人は意識的、無意識的を問わず、何かの目的に向かって生きているそうです。自分の深層心理に何か大切にしていることがあって、その目的を実現できるための選択をしていると聞いたことがあります。ただ、人生の目的を自分が認識できていたら良いのですが、ここに気付くためには、もしかしたら、自分自身と向き合うことが必要なのかもしれません。でも、きっと『正解』にする努力をしていくことで、自分がなりたい現実を創っていけるのかもしれないですね。
生きることを、楽しんでこなかった、というミスに気付いた
人生の終わりを意識することは大切なことかもしれません。明日が来ることが当たり前として生きていると、今という時間がかけがえのない時間だという認識をもつことは難しいと思います。もし、自分の余命があと1年だったならば、今過ごしている季節はもう二度と味わうことができないのでしょう。今日出会った人とは、今生の別れとなるかもしれない。でも、そんな風に毎日を生きていると、ちょっとしんどいと思うかも知れません。
だから、これが最後だという考え方ではなく、今という瞬間を楽しみ続けるので良いのではないかなと思います。自分の心に素直になって、自分の心が求めていることに耳を傾けて、今という時間を楽しめるようにする。自分が本当にやりたいこと、経験したいことにチャレンジしていく、そんなことができている瞬間に喜びを感じられるようでありたいものです。
人生を楽しむということは、今を楽しむことに等しいと思います。
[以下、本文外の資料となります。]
(* ================================================================= *)
(** ** The claims of the specification *)

(** Claim C1. On every run that returns, the amount of each row is its
    credit plus its debit, an empty cell counting for zero, rounded to
    two places; the rows are in date order; and the balance of the
    [i]-th row is the start balance (zero when none was located) plus
    the sum of the first [i] amounts, rounded to two places. The balance
    of the last row is the start balance plus the sum of all amounts,
    rounded. *)
Theorem C1_running_balance {lowercase : Lower} sort cats df out txs :
  sort_contract sort ->
  extract_data sort cats df = (out, inr txs) ->
  exists sb eb,
    extract_balance df = ([], inr (sb, eb))
    /\ (forall t, In t txs -> amount_rule t)
    /\ Sorted date_le (map t_date txs)
    /\ (forall i t, nth_error txs i = Some t ->
          t_balance t
          = round2 (start_or_zero sb + Qsum (firstn (S i) (map t_amount txs))))
    /\ (forall t, hd_error (rev txs) = Some t ->
          t_balance t = round2 (start_or_zero sb + Qsum (map t_amount txs))).
Proof.
  intros [P S] H. apply extract_data_inr in H.
  destruct H as (sb & eb & lay & out' & Eb & _ & Er & _).
  apply reconcile_inr in Er. destruct Er as (dated & F & -> & _).
  exists sb, eb. split; [exact Eb|]. split; [|split; [|split]].
  - intros t Ht. apply add_balance_In in Ht. destruct Ht as (d & c & Hd & ->).
    apply (Permutation_in _ (P dated)) in Hd.
    destruct (Forall2_In_r _ _ _ _ F Hd) as (r & _ & dt & c' & d' & _ & Ec & Ed & ->).
    exists c', d'. auto.
  - rewrite add_balance_dates. apply S.
  - intros i t Ht. now apply add_balance_running.
  - intros t Ht. apply last_nth_error in Ht. destruct Ht as (n & L & Ht).
    apply add_balance_running in Ht. rewrite Ht. do 3 f_equal.
    rewrite <- L, <- (length_map t_amount). apply firstn_all.
Qed.

Lemma C1_witness :
  sort_contract stable_sort
  /\ extract_data stable_sort shopping statement = ([], inr statement_transactions)
  /\ exists sb eb,
    extract_balance statement = ([], inr (sb, eb))
    /\ (forall t, In t statement_transactions -> amount_rule t)
    /\ Sorted date_le (map t_date statement_transactions)
    /\ (forall i t, nth_error statement_transactions i = Some t ->
          t_balance t
          = round2 (start_or_zero sb
                    + Qsum (firstn (S i) (map t_amount statement_transactions))))
    /\ (forall t, hd_error (rev statement_transactions) = Some t ->
          t_balance t
          = round2 (start_or_zero sb + Qsum (map t_amount statement_transactions))).
Proof.
  split; [exact stable_sort_contract|]. split; [vm_compute; reflexivity|].
  apply (C1_running_balance stable_sort shopping statement []).
  - exact stable_sort_contract.
  - vm_compute; reflexivity.
Defined.

(** Claim C2, on the frame [quoted_amount]. A box reading [- 5,00]
    whose right edge lies 200 units left of the credit column and 100
    units left of the debit column passes the column test of the loop
    and becomes the debit of its row: the test is [x1 - column < 10],
    not a distance. *)
Theorem C2_amount_left_of_columns :
  exists lay entry t rest,
    locate_columns quoted_amount = ([], inr lay)
    /\ In entry quoted_amount
    /\ text entry = "- 5,00"
    /\ str_contains AMOUNT_PATTERN (text entry) = true
    /\ 10 <= Qabs (x1 entry - amount_x1_credit lay)
    /\ 10 <= Qabs (x1 entry - amount_x1_debit lay)
    /\ in_amount_column lay entry = true
    /\ outcome (extract_data stable_sort shopping quoted_amount) = inr (t :: rest)
    /\ t_debit t = Some "-5.00".
Proof.
  eexists. exists (mkFragment 1 260 700 300 710 "- 5,00"). eexists. eexists.
  split; [vm_compute; reflexivity|].
  split; [simpl; auto 10|].
  split; [reflexivity|].
  split; [reflexivity|].
  split; [vm_compute; discriminate|].
  split; [vm_compute; discriminate|].
  split; [reflexivity|].
  split; [vm_compute; reflexivity|].
  reflexivity.
Qed.

(** Claim C3. The entries of a row include its own booking date; unless
    that box sits in the value-date column or reads as an amount, the
    loop passes its text to the categorizer and stores the result as the
    purpose. On [purpose_first], where the purpose box precedes the date,
    the purpose of the first booking is the category of its date text and
    not that of [Amazon Marketplace]. *)
Theorem C3_anchor_is_categorized :
  (forall page_df date_row,
      In date_row page_df -> In date_row (same_y1_entries page_df date_row))
  /\ (forall (lowercase : Lower) cats lay anchor,
        Qeq_bool (x0 anchor) (valuta_x0 lay) = false ->
        search AMOUNT_PATTERN (text anchor) = None ->
        purpose (assign_entry cats lay (new_transaction anchor) anchor)
        = Some (categorize_transaction cats (text anchor)))
  /\ exists t rest,
       outcome (extract_data stable_sort shopping purpose_first) = inr (t :: rest)
       /\ t_date t = mkDate 2024 1 1
       /\ t_purpose t = Some (categorize_transaction shopping "01.01.2024")
       /\ t_purpose t <> Some (categorize_transaction shopping "Amazon Marketplace").
Proof.
  split; [|split].
  - intros page_df date_row H. apply filter_In. split; [exact H|].
    apply Qeq_bool_refl_true.
  - intros lowercase cats lay anchor Hv Hm. unfold assign_entry. now rewrite Hv, Hm.
  - eexists. eexists. split; [vm_compute; reflexivity|].
    repeat split. vm_compute. discriminate.
Qed.

(** Claim C4. On a frame without any date box, hence without any row
    anchor, [extract_data] raises: it returns no frame, empty or not. *)
Theorem C4_no_anchor_raises {lowercase : Lower} sort cats df :
  date_entries df = [] -> exists e, outcome (extract_data sort cats df) = inl e.
Proof.
  intros Hd. unfold extract_data.
  destruct df as [|f0 df0] eqn:Edf; [now exists (KeyError "text")|].
  rewrite <- Edf in *. assert (N : df <> []) by (rewrite Edf; discriminate).
  destruct (extract_balance_total df N) as (sb & eb & Eb & _).
  rewrite (bind_pure (sb, eb) _ _ Eb).
  assert (L : exists e, outcome (locate_columns df) = inl e).
  { unfold locate_columns. fold (date_entries df). rewrite Hd.
    destruct (py_max _) as [c|]; [|now exists empty_sequence].
    destruct (py_max _) as [d|]; [|now exists empty_sequence].
    now exists empty_sequence. }
  destruct L as (e & L). exists e.
  destruct (fst (sb, eb)).
  - rewrite bind_ret_l. now apply bind_inl.
  - unfold bind at 1. cbn.
    destruct (bind (locate_columns df) _) as [o r] eqn:E.
    cbn. change r with (outcome (o, r)). rewrite <- E. now apply bind_inl.
Qed.

Lemma C4_witness :
  date_entries no_dates = []
  /\ exists e, outcome (extract_data stable_sort shopping no_dates) = inl e.
Proof.
  split; [reflexivity|].
  apply (C4_no_anchor_raises stable_sort shopping no_dates). reflexivity.
Defined.

(** Claim C5, as amended. With a [sort_values] that meets the contract
    of the library, the returned rows are in ascending date order and
    are, balance apart, a permutation of the rows in the order in which
    their anchors were met. *)
Theorem C5_sorted_by_date {lowercase : Lower} sort cats df out txs :
  sort_contract sort ->
  extract_data sort cats df = (out, inr txs) ->
  Sorted date_le (map t_date txs)
  /\ exists out0 txs0,
       extract_data (fun l => l) cats df = (out0, inr txs0)
       /\ Permutation (map content txs) (map content txs0).
Proof.
  intros [P S] H. apply extract_data_inr in H.
  destruct H as (sb & eb & lay & out' & Eb & El & Er & ->).
  apply reconcile_without_end in Er. destruct Er as [Er _].
  assert (Er' := Er). apply reconcile_inr in Er'.
  destruct Er' as (dated & F & -> & _).
  split; [rewrite add_balance_dates; apply S|].
  destruct (reconcile_total (fun l => l) (start_or_zero sb) eb
              (extract_transactions cats lay df)) as (out0 & txs0 & E0 & _).
  - reflexivity.
  - intros E. rewrite E in Er. discriminate.
  - intros r Hr. destruct (Forall2_In_l _ _ _ _ F Hr) as (d & _ & dt & c & d' & Edt & Ec & Ed & _).
    split; [split; eauto|]. now rewrite Edt.
  - exists (start_warning sb ++ out0), txs0. split.
    + now apply (extract_data_compose _ _ _ _ eb lay).
    + apply reconcile_inr in E0. destruct E0 as (dated' & F' & -> & _).
      rewrite (dated_from_fun _ _ _ F' F).
      rewrite !(add_balance_map content dated_content) by reflexivity.
      apply Permutation_map, P.
Qed.

Lemma C5_witness :
  sort_contract stable_sort
  /\ extract_data stable_sort shopping statement = ([], inr statement_transactions)
  /\ Sorted date_le (map t_date statement_transactions)
  /\ exists out0 txs0,
       extract_data (fun l => l) shopping statement = (out0, inr txs0)
       /\ Permutation (map content statement_transactions) (map content txs0).
Proof.
  split; [exact stable_sort_contract|]. split; [vm_compute; reflexivity|].
  apply (C5_sorted_by_date stable_sort shopping statement []).
  - exact stable_sort_contract.
  - vm_compute; reflexivity.
Defined.

(** Claim C5 as stated fails. [busy_day] has eighteen bookings of one
    day; the quicksort behind [sort_values] partitions a range of that
    length and, the keys being equal, swaps the rows on its way: the
    second row returned is the sixteenth that was met. *)
Lemma C5_ties_can_swap :
  exists out txs out0 txs0,
    extract_data sort_values_quicksort shopping busy_day = (out, inr txs)
    /\ extract_data (fun l => l) shopping busy_day = (out0, inr txs0)
    /\ map t_amount txs0 = [1.00; 2.00; 3.00; 4.00; 5.00; 6.00; 7.00; 8.00; 9.00; 10.00; 11.00; 12.00; 13.00; 14.00; 15.00; 16.00; 17.00; -18.00]
    /\ map t_amount txs = [1.00; 16.00; 15.00; 14.00; 13.00; 12.00; 11.00; 10.00; 9.00; 8.00; 7.00; 6.00; 5.00; 4.00; 3.00; 2.00; 17.00; -18.00]
    /\ (forall t, In t txs -> t_date t = mkDate 2024 1 1)
    /\ ~ ties_keep_order sort_values_quicksort shopping busy_day.
Proof.
  eexists. eexists. eexists. eexists.
  split; [vm_compute; reflexivity|]. split; [vm_compute; reflexivity|].
  split; [vm_compute; reflexivity|]. split; [vm_compute; reflexivity|].
  split.
  - intros t Ht. repeat (destruct Ht as [<-|Ht]; [reflexivity|]). destruct Ht.
  - intros H. unfold ties_keep_order in H.
    specialize (H _ _ _ _ eq_refl eq_refl (mkDate 2024 1 1)).
    vm_compute in H. discriminate.
Qed.

(** Claim C6. The categorizer returns the name of the first rule, in
    the order of the configuration, one of whose keywords occurs in the
    lower-cased text, and ["Personal"] when no rule has such a keyword;
    with the rules [amazon] then [amaz], [Amazon Marketplace] falls to
    the first. *)
Theorem C6_first_matching_rule :
  (forall (lowercase : Lower) (categories : Categories) (text : string),
      (exists before rule after,
          map snd categories = before ++ rule :: after
          /\ (forall r, In r before -> ~ keyword_hit (str_lower text) r)
          /\ keyword_hit (str_lower text) rule
          /\ categorize_transaction categories text = name rule)
      \/ ((forall r, In r (map snd categories) -> ~ keyword_hit (str_lower text) r)
          /\ categorize_transaction categories text = "Personal"))
  /\ (forall lowercase : Lower,
        str_lower "Amazon Marketplace" = "amazon marketplace"%string ->
        categorize_transaction
          [("r1", mkCategory "R1" ["amazon"]); ("r2", mkCategory "R2" ["amaz"])]
          "Amazon Marketplace" = "R1"%string).
Proof.
  split; [|intros lowercase E; unfold categorize_transaction; rewrite E; reflexivity].
  intros lowercase categories text.
  unfold categorize_transaction.
  assert (F := find_first (matches_category (str_lower text)) (map snd categories)).
  destruct (find _ _) as [rule|].
  - left. destruct F as (before & after & E & Hr & Hb).
    exists before, rule, after. repeat split; auto.
    + intros r Hrb Hit. apply matches_category_spec in Hit.
      rewrite (Hb r Hrb) in Hit. discriminate.
    + now apply matches_category_spec.
  - right. split; [|reflexivity].
    intros r Hr Hit. apply matches_category_spec in Hit.
    rewrite (F r Hr) in Hit. discriminate.
Qed.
楽しむと言っても享楽的なことが楽しむとは限りません。自己の充実感や人との繋がり、有り難いと感じる心、人との絆・繋がりを感じること、こうしたことも楽しいことに違いないと思います。その楽しみ方、というのは人それぞれになるから、こうしたら楽しい、と万人に共通するものはありません。ただ、自分の心の声に意識をむけて、自分に素直に生きていけることが人生を楽しむということになるのではないでしょうか。
心の中で『だからこそ』という魔法の言葉を発してみる
人生にマイナスと思われる出来事だって起こります。人生を楽しもうと思っていても、起こってしまうものだと思います。でも、そんな時に『だからこそ』という言葉と共に、その出来事を捉えていけば、未来は自然とプラスと思われる方向に進んでいくのかも知れません。
出来事そのものには意味はなく、意味づけをするのは自分次第です。困難なことがあったから、自分の本当の気持ちに気付くことだってありますし、その困難を克服しようとするプロセスに喜びも生まれてくるのかも知れません。何があっても、大丈夫。自分の心に素直に、そして自分が自分の人生の主役となって、自分自身の未来を創っていく。人との繋がりも大切にしながら、いつも幸せを感じながら生きていきたいものです。